TJ/DF desconsiderou o modelo de incorporação por administração, condenando a empresa a pagar aluguéis e devolver os valores ao comprador.

A 7ª turma Cível do TJ/DF desconsiderou o modelo de incorporação à preço de custo, ou por administração, e determinou que incorporadora devolva valores pagos pelo promitente comprador, acrescido da indenização pelos aluguéis pelo período de atraso na entrega do imóvel.

O consumidor alegou que firmou contrato de promessa de compra e venda de unidade em construção em fevereiro de 2012. A previsão de entrega seria de 48 meses a contar da conclusão dos serviços da fundação o que se daria em dezembro de 2016, segundo afirmou.

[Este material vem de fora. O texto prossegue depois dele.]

(** What "no intervening external state change" asks of the remote side
    between and during two calls of [addToProject]: a lookup changes nothing,
    setting a field value does not change what lookups answer, and a
    set-field-value call that succeeded succeeds again when repeated. *)
Record Stable {W : Type} (remote : Remote W) : Prop := mkStable {
  lookup_reads : forall i p w, (remote_getProjectItem remote i p w).1 = w;
  update_keeps_members : forall p it f o i p' w,
    (remote_getProjectItem remote i p'
       (remote_updateIssueStatus remote p it f o w).1).2
    = (remote_getProjectItem remote i p' w).2;
  update_repeats : forall p it f o w,
    (remote_updateIssueStatus remote p it f o w).2 = Returned tt ->
    (remote_updateIssueStatus remote p it f o
       (remote_updateIssueStatus remote p it f o w).1).2 = Returned tt;
}.

Definition count_adds (cs : list call) : nat := length (filter is_add cs).

(** ** The URL pattern, as the specification words it *)

(** [url] reads [pre/(orgs|users)/<owner>/projects/<number>rest]: [ty] is one
    of the two keywords, [own] is a non-empty run without a slash and [num] a
    non-empty run of digits. *)
Definition url_pattern (url pre ty own num rest : string) : Prop :=
  url = pre +:+ "/" +:+ ty +:+ "/" +:+ own +:+ "/projects/" +:+ num +:+ rest
  ∧ (ty = "orgs" ∨ ty = "users")
  ∧ own ≠ EmptyString ∧ Str.all Str.not_slash own = true
  ∧ num ≠ EmptyString ∧ Str.all Str.is_digit num = true.

(** The occurrence a matcher reports: the leftmost one, with all the digits
    that follow taken into the number. *)
Definition url_first_match (url pre ty own num rest : string) : Prop :=
  url_pattern url pre ty own num rest
  ∧ Str.head_satisfies Str.is_digit rest = false
  ∧ ∀ pre' ty' own' num' rest',
      url_pattern url pre' ty' own' num' rest' →
      (String.length pre <= String.length pre')%nat.

(** The natural number that a string of decimal digits denotes: each digit
    counts for its value times the power of ten of its place. *)
Fixpoint decimal_value (s : string) : N :=
  match s with
  | EmptyString => 0
  | String a s' =>
      (N_of_ascii a - 48) * 10 ^ N.of_nat (String.length s')
      + decimal_value s'
  end.

(** ** The Status Resolver, as the specification words it *)

(** [name] contains [label] as a case-insensitive substring: once both are
    lower-cased, [label] occurs in [name]. *)
Definition contains_ci (toLowerCase : string → string) (name label : string)
    : Prop :=
  ∃ a b, toLowerCase name = a +:+ toLowerCase label +:+ b.

(** The reference to option [o] of the field [statusField]. *)
Definition status_ref (statusField : ProjectFieldEntry) (o : FieldOption)
    : StatusField :=
  {| fieldID := fieldId statusField;
     value := {| sv_id := optID o; sv_value := optName o |} |}.

(** The label [addToProject] asks for, line 237. *)
Definition wanted_status (p : Project) (isPullRequest : bool) : string :=
  if isPullRequest then prs (defaultStatus p) else issues (defaultStatus p).

(** ** The Field Index, as the specification words it *)

(** One step of the fold into a map keyed by name: an entry without an id is
    skipped, any other is stored under its name. *)
Definition index_step (acc : gmap string ProjectFieldEntry)
    (entry : ProjectFieldEntry) : gmap string ProjectFieldEntry :=
  match fieldId entry with
  | None => acc
  | Some _ => <[fieldName entry := entry]> acc
  end.

(** The names of the entries that have an id. *)
Definition kept_names (entries : list ProjectFieldEntry) : gset string :=
  list_to_set (fieldName <$> filter (λ e, is_Some (fieldId e)) entries).

(** The last entry of the sequence that has an id and the given name. *)
Definition last_kept (n : string) (entries : list ProjectFieldEntry)
    : option ProjectFieldEntry :=
  last (filter (λ e, is_Some (fieldId e) ∧ fieldName e = n) entries).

Segundo o comprador, ao requerer a rescisão em razão do atraso na entrega da obra, foi informado de que seria inviável porquanto se trata de incorporação a preço de custo, o que contraria o disposto no próprio contrato. A incorporação à preço de custo é modelo no qual os condôminos administram a obra.

O juízo de primeiro grau declarou a prescrição da pretensão de restituição da comissão de corretagem, decretou a rescisão do contrato e condenou a empresa a restituir o comprador em 90% do valor pago.

No entanto, o consumidor pleiteou a integralidade dos valores recebidos e o pagamento de lucros cessantes.

Ao analisar a apelação, a relatora, desembargadora Leila Cristina Garbin Arlanch, observou que o papel dos adquirentes era simplesmente sustentar a obra, pagando a própria unidade, e ainda 20% a título de taxa de administração.

“A obra por administração (art. 58, lei 4.591) somente é caracterizada, quando os condôminos adquirem o terreno, em nome próprio, e apenas contrata uma construtora para a edificação do empreendimento.”

Para a magistrada, as normas contratuais entabuladas entre as partes devem ser interpretadas da forma mais favorável aos consumidores. A desembargadora destacou, ainda, que se os condôminos/adquirentes fossem os “donos da obra” teriam a liberdade de estabelecer o prazo de entrega.

“O imóvel não tinha sido entregue até o ajuizamento desta demanda, ou seja, em 28/11/2018. Logo, não é dado à vendedora estabelecer, ao seu talante, o prazo de entrega, com prorrogações infinitas, mormente considerando que se cuida, na espécie, de contrato de promessa de compra e venda e não instituição de condomínio strictu sensu.”

A magistrada considerou que a previsão de início da contagem do prazo de entrega após 10 meses da assinatura do contrato é abusiva.

Dessa forma, deu provimento ao recurso para condenar a empresa a devolver a totalidade dos valores pagos ao comprador em parcela única e de imediato. A empresa deve, ainda, pagar lucros cessantes de 0,5% sobre o valor do contrato por mês de atraso.

O escritório Nóbrega Costa Advocacia atua no caso.